--- EXCERPTED DATA ---

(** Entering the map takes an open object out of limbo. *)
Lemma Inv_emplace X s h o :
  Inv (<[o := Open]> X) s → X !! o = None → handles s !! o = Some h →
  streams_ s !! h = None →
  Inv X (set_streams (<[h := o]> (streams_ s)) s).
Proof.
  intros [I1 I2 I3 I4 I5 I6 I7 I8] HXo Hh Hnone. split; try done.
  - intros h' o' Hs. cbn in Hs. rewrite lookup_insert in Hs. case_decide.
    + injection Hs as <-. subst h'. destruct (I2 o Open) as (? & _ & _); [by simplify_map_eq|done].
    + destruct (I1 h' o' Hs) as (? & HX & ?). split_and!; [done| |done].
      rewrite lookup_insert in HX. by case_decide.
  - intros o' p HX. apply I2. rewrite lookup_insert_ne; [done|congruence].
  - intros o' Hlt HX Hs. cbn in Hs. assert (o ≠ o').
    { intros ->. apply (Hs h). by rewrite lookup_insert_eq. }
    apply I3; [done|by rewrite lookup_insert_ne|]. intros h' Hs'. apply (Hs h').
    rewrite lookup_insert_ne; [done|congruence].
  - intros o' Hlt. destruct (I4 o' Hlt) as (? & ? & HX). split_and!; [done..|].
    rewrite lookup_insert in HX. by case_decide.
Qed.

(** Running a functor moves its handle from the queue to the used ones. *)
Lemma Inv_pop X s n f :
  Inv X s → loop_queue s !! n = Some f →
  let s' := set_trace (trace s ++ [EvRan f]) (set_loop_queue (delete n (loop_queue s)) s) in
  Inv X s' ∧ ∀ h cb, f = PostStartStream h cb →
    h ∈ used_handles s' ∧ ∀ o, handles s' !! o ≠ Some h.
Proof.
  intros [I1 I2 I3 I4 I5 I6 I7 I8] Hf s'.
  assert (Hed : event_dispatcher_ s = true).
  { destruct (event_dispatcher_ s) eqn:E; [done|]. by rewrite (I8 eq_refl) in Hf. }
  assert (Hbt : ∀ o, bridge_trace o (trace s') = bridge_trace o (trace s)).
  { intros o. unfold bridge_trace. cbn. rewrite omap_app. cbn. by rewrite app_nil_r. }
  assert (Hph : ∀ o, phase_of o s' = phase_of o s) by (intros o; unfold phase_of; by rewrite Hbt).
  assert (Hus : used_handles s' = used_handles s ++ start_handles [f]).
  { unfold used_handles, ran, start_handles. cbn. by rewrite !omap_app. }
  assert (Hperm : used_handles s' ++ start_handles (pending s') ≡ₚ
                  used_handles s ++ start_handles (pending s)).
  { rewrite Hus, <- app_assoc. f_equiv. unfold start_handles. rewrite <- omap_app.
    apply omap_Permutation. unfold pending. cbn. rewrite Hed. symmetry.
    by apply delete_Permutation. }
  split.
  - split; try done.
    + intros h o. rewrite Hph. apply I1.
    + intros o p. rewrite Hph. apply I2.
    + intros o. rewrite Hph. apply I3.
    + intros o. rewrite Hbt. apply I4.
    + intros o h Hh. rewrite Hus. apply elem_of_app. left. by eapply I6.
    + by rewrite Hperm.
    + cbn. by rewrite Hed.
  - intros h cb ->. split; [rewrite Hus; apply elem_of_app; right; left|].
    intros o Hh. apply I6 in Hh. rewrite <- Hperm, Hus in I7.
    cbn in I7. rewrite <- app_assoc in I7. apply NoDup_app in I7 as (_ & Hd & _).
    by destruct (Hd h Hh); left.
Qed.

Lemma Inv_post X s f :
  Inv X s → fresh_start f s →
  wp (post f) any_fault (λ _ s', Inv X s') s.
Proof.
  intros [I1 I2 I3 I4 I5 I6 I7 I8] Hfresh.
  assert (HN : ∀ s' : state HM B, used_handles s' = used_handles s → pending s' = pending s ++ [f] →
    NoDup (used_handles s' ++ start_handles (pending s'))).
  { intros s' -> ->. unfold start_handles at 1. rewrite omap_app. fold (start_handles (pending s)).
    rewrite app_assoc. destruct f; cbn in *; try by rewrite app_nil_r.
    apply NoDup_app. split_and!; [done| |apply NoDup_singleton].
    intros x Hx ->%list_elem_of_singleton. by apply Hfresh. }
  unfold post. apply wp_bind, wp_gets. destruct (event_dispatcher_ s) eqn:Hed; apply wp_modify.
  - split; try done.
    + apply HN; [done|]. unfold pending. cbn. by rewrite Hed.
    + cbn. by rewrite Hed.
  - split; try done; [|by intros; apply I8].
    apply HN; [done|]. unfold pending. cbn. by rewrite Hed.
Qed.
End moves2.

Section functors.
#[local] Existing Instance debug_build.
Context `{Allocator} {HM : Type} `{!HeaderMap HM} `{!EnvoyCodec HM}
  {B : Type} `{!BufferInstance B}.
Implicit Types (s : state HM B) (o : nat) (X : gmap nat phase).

---

§ **ASSIGNMENT**:
Write out exactly the lines from the start of the material through the line with "assert (Hus : used_handles". No other output is expected.

§ **WRITTEN REPLY**:
(** Entering the map takes an open object out of limbo. *)
Lemma Inv_emplace X s h o :
  Inv (<[o := Open]> X) s → X !! o = None → handles s !! o = Some h →
  streams_ s !! h = None →
  Inv X (set_streams (<[h := o]> (streams_ s)) s).
Proof.
  intros [I1 I2 I3 I4 I5 I6 I7 I8] HXo Hh Hnone. split; try done.
  - intros h' o' Hs. cbn in Hs. rewrite lookup_insert in Hs. case_decide.
    + injection Hs as <-. subst h'. destruct (I2 o Open) as (? & _ & _); [by simplify_map_eq|done].
    + destruct (I1 h' o' Hs) as (? & HX & ?). split_and!; [done| |done].
      rewrite lookup_insert in HX. by case_decide.
  - intros o' p HX. apply I2. rewrite lookup_insert_ne; [done|congruence].
  - intros o' Hlt HX Hs. cbn in Hs. assert (o ≠ o').
    { intros ->. apply (Hs h). by rewrite lookup_insert_eq. }
    apply I3; [done|by rewrite lookup_insert_ne|]. intros h' Hs'. apply (Hs h').
    rewrite lookup_insert_ne; [done|congruence].
  - intros o' Hlt. destruct (I4 o' Hlt) as (? & ? & HX). split_and!; [done..|].
    rewrite lookup_insert in HX. by case_decide.
Qed.

(** Running a functor moves its handle from the queue to the used ones. *)
Lemma Inv_pop X s n f :
  Inv X s → loop_queue s !! n = Some f →
  let s' := set_trace (trace s ++ [EvRan f]) (set_loop_queue (delete n (loop_queue s)) s) in
  Inv X s' ∧ ∀ h cb, f = PostStartStream h cb →
    h ∈ used_handles s' ∧ ∀ o, handles s' !! o ≠ Some h.
Proof.
  intros [I1 I2 I3 I4 I5 I6 I7 I8] Hf s'.
  assert (Hed : event_dispatcher_ s = true).
  { destruct (event_dispatcher_ s) eqn:E; [done|]. by rewrite (I8 eq_refl) in Hf. }
  assert (Hbt : ∀ o, bridge_trace o (trace s') = bridge_trace o (trace s)).
  { intros o. unfold bridge_trace. cbn. rewrite omap_app. cbn. by rewrite app_nil_r. }
  assert (Hph : ∀ o, phase_of o s' = phase_of o s) by (intros o; unfold phase_of; by rewrite Hbt).
  assert (Hus : used_handles s' = used_handles s ++ start_handles [f]).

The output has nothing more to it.